Операция технически трудна или невозможна у пациентов с короткой шеей, при ограниченной подвижности шейного отдела позвоночника и у пациентов с выражении кифозом верхней части грудного отдела позвоночника.
Требует использования высокоразрешающего ЭОП в двух плоскостях (рис. 16.5).
Противопоказана при спинальном стенозе вследствие опасности повреждения спинного мозга, что связано с переразгибанием шеи.
Хирургическая техника
Пациент лежит на спине. Два аппарата ЭОП нужны для идентификации зуба С2 в прямой и боковой проекциях (рис. 16.5). Без возможности одновременного использования двух аппаратов ЭОП в двух плоскостях нельзя выполнять операцию остеосинтеза зуба С2. Голову пациента располагают таким образом, чтобы вследствие реклинации шейного отдела позвоночника происходила, с одной стороны, репозиция перелома и, с другой стороны, облегчалось введение шурупов. Расположение разреза определяют при помощи длинной спицы Киршнера, помещенной на боковой поверхности шеи в предполагаемом направлении введения шурупа под контролем ЭОП. Доступ к шейному отделу позвоночника осуществляют через вентролатеральный разрез кожи с последующей тупой диссекцией, при этом идентифицируют каудальную часть тела С2. Использование двух крючков Хомана облегчает дальнейшее выделение тела второго шейного позвонка (рис. 16.6а).
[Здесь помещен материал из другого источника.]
Definition unbound_effect_intent (spec : ToolSpec) : EffectIntent :=
  match tp_risk spec with
  | RiskReadOnly => ReadOnly
  | RiskWorkspaceWrite => WorkspaceWrite [] 0
  | RiskProcessExecution => exec_argv_intent []
  end.

Record HostExecRecipe : Type := {
  er_id : text;
  er_argv : list text;
}.

Inductive HostEffectBinding : Type :=
| BindReadOnly
| BindWorkspaceWrite (path_arg : text) (content_args : list text)
| BindExecArgv (argv_arg : text)
| BindExecRecipe (recipe_arg : text) (recipes : list HostExecRecipe)
| BindShellExec (command_arg dialect_arg : text)
| BindSessionExec (argv_arg action_arg : text).

Record HostToolPolicy : Type := {
  hp_tool_name : text;
  hp_binding : HostEffectBinding;
}.

Section policies.
Context `{CD : Codec} `{JN : JsonNumber}.

(** A digest of a document without numbers always exists ([from_json]). *)
Definition shell_command_digest (command : text) : text :=
  let command := trim command in
  if bool_decide (command = []) then []
  else from_option digest_display [] (from_json sha256 (JObject [(txt "command", JString command)])).

Definition shell_exec_intent (dialect command : text) : EffectIntent :=
  ShellExec (trim dialect) (shell_command_digest command).

(** A missing, non-string or blank argument is the empty string. *)
Definition string_arg (arguments : Json) (key : text) : text :=
  default [] (trim <$> (get_field key arguments ≫= as_str)).

(** One bad token empties the list. *)
Fixpoint nonempty_tokens (items : list Json) : option (list text) :=
  match items with
  | [] => Some []
  | item :: items' =>
      match as_str item with
      | None | Some [] => None
      | Some token => cons token <$> nonempty_tokens items'
      end
  end.

Definition string_list (arguments : Json) (key : text) : list text :=
  match get_field key arguments ≫= as_array with
  | None => []
  | Some items => default [] (nonempty_tokens items)
  end.

Definition str_bytes (v : option Json) : N :=
  from_option (fun s => N.of_nat (str_len s)) 0%N (v ≫= as_str).

Definition patch_hunk_bytes (hunks : Json) : N :=
  match as_array hunks with
  | None => 0%N
  | Some hunks =>
      fold_left (fun sum hunk => saturating_add sum (str_bytes (get_field (txt "new") hunk)))
        hunks 0%N
  end.

Definition patch_file_bytes (file : Json) : N :=
  from_option patch_hunk_bytes 0%N (get_field (txt "hunks") file).

(** A repeated path adds to its first entry. *)
Fixpoint add_write (path : text) (bytes : N) (writes : list WorkspaceWriteBound) :
    list WorkspaceWriteBound :=
  match writes with
  | [] => [{| wb_path := path; wb_max_bytes := bytes |}]
  | bound :: writes' =>
      if bool_decide (wb_path bound = path)
      then {| wb_path := wb_path bound; wb_max_bytes := saturating_add (wb_max_bytes bound) bytes |}
             :: writes'
      else bound :: add_write path bytes writes'
  end.

(** The loop over [files]; a blank path skips the file, its bytes too. *)
Definition collect_file (acc : list WorkspaceWriteBound * N) (file : Json) :
    list WorkspaceWriteBound * N :=
  match trim <$> (get_field (txt "path") file ≫= as_str) with
  | Some [] => acc
  | Some path => (add_write path (patch_file_bytes file) acc.1,
                  saturating_add acc.2 (patch_file_bytes file))
  | None => (acc.1, saturating_add acc.2 (patch_file_bytes file))
  end.

Definition workspace_write_intent (arguments : Json) (path_arg : text)
    (content_args : list text) : EffectIntent :=
  let path := string_arg arguments path_arg in
  let content_bytes :=
    fold_left (fun sum key => saturating_add sum (str_bytes (get_field key arguments)))
      content_args 0%N in
  match get_field (txt "files") arguments ≫= as_array with
  | Some files =>
      let '(writes, content_bytes) := fold_left collect_file files ([], content_bytes) in
      match take MAX_WORKSPACE_WRITE_SET writes with
      | [] => WorkspaceWrite path content_bytes
      | [bound] => WorkspaceWrite (wb_path bound) content_bytes
      | writes => WorkspaceWriteSet writes
      end
  | None =>
      WorkspaceWrite path
        (from_option (fun hunks => saturating_add content_bytes (patch_hunk_bytes hunks))
           content_bytes (get_field (txt "hunks") arguments))
  end.

Definition intent_from (policy : HostToolPolicy) (arguments : Json) : EffectIntent :=
  match hp_binding policy with
  | BindReadOnly => ReadOnly
  | BindWorkspaceWrite path_arg content_args =>
      workspace_write_intent arguments path_arg content_args
  | BindExecArgv argv_arg => exec_argv_intent (string_list arguments argv_arg)
  | BindExecRecipe recipe_arg recipes =>
      let recipe_id := string_arg arguments recipe_arg in
      exec_argv_intent
        (from_option er_argv [] (List.find (fun r => bool_decide (er_id r = recipe_id)) recipes))
  | BindShellExec command_arg dialect_arg =>
      shell_exec_intent (string_arg arguments dialect_arg) (string_arg arguments command_arg)
  | BindSessionExec argv_arg action_arg =>
      let action := string_arg arguments action_arg in
      if bool_decide (action = txt "poll") || bool_decide (action = txt "stop") then ReadOnly
      else if bool_decide (action = txt "start")
      then exec_argv_intent (string_list arguments argv_arg)
      else exec_argv_intent []
  end.

(** [HostToolPolicies::effect_intent], from what [policy_for] finds. *)
Definition effect_intent (policy : option HostToolPolicy) (arguments : Json) (spec : ToolSpec) :
    EffectIntent :=
  match policy with
  | Some policy => intent_from policy arguments
  | None => unbound_effect_intent spec
  end.

End policies.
Стандартная методика стягивающих шурупов (рис. 16.6b,с)
Длинное сверло 2,5 мм вводят в передний нижний край тела С2. В сагиттальной плоскости сверло должно быть наклонено слегка кзади для избежания выхода его через заднюю поверхность верхушки зуба (см. рис. 16.4b). Более того, во фронтальной плоскости сверло должно быть наклонено на несколько градусов по направлению к средней линии. Второе сверло вводят аналогичным образом (рис. 16.6b). Одно сверло удаляют и отверстие по всей длине дистального фрагмента рассверливают сверлом 3,5 мм (рис. 16.6с). Измеряют глубину отверстия до конца зуба, нарезают резьбу и вводят 3,5-мм кортикальный шуруп необходимой длины. Аналогичную методику используют для введения второго шурупа.